• _What the task requires_: Instruction for the entries that follow: retype exactly the lines from the line with "Scope.call Scope.function2 [v] σ" to the line with "injection Hv as <- | ].", both included, and omit all others.

(Stored data entries)
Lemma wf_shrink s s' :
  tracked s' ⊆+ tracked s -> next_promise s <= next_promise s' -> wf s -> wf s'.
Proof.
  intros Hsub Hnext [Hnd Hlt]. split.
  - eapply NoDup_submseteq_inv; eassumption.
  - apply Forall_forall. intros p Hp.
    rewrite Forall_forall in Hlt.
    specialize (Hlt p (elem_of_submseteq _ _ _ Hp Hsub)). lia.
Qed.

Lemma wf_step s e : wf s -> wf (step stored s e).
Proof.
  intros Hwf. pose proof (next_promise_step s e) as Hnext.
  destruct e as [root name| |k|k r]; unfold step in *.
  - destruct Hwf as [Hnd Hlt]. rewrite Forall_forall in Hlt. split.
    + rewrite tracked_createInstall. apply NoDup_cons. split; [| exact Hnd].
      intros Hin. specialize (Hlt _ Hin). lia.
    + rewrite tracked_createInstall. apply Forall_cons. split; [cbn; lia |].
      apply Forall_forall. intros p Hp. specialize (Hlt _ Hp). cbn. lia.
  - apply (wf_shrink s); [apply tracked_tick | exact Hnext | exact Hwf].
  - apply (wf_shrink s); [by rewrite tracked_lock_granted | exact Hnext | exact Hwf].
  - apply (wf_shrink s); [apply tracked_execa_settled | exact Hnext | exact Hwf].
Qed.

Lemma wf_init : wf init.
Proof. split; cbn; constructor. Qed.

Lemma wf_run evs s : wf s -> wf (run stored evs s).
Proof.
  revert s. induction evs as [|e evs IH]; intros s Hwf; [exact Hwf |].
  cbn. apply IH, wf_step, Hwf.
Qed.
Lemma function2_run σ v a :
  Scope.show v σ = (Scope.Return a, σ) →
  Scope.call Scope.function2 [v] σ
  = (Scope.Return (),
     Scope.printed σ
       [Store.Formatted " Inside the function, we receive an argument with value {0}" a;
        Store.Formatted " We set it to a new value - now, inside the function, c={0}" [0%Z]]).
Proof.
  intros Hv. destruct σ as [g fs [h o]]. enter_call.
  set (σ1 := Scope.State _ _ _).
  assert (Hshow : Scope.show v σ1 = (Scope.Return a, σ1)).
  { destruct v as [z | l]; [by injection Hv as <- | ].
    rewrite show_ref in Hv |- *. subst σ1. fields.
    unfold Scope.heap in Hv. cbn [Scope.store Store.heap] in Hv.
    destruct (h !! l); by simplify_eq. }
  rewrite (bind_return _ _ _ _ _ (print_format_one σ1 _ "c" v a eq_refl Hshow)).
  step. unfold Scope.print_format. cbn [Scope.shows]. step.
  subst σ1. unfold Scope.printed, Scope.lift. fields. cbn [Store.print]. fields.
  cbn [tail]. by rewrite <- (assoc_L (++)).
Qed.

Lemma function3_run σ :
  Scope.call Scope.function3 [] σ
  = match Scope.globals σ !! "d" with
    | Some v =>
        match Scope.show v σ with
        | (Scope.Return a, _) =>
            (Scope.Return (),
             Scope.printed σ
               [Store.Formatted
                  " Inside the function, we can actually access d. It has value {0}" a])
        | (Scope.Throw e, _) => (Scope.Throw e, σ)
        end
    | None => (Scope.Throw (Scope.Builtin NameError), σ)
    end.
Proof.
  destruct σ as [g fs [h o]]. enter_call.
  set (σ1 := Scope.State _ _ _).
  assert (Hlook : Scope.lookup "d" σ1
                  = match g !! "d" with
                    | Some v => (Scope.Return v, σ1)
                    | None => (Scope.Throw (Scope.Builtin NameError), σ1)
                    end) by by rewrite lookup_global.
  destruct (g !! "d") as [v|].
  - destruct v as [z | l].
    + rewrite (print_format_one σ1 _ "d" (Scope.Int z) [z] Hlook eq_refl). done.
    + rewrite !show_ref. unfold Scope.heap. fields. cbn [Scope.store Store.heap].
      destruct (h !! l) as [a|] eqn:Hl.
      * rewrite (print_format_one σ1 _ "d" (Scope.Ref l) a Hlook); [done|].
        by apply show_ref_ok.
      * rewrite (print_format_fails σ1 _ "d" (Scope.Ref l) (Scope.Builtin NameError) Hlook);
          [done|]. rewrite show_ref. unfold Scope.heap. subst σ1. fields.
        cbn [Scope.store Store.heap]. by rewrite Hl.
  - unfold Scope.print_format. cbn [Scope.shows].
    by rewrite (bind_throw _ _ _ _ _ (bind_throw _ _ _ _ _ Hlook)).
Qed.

• _Answer space_:
  Scope.call Scope.function2 [v] σ
  = (Scope.Return (),
     Scope.printed σ
       [Store.Formatted " Inside the function, we receive an argument with value {0}" a;
        Store.Formatted " We set it to a new value - now, inside the function, c={0}" [0%Z]]).
Proof.
  intros Hv. destruct σ as [g fs [h o]]. enter_call.
  set (σ1 := Scope.State _ _ _).
  assert (Hshow : Scope.show v σ1 = (Scope.Return a, σ1)).
  { destruct v as [z | l]; [by injection Hv as <- | ].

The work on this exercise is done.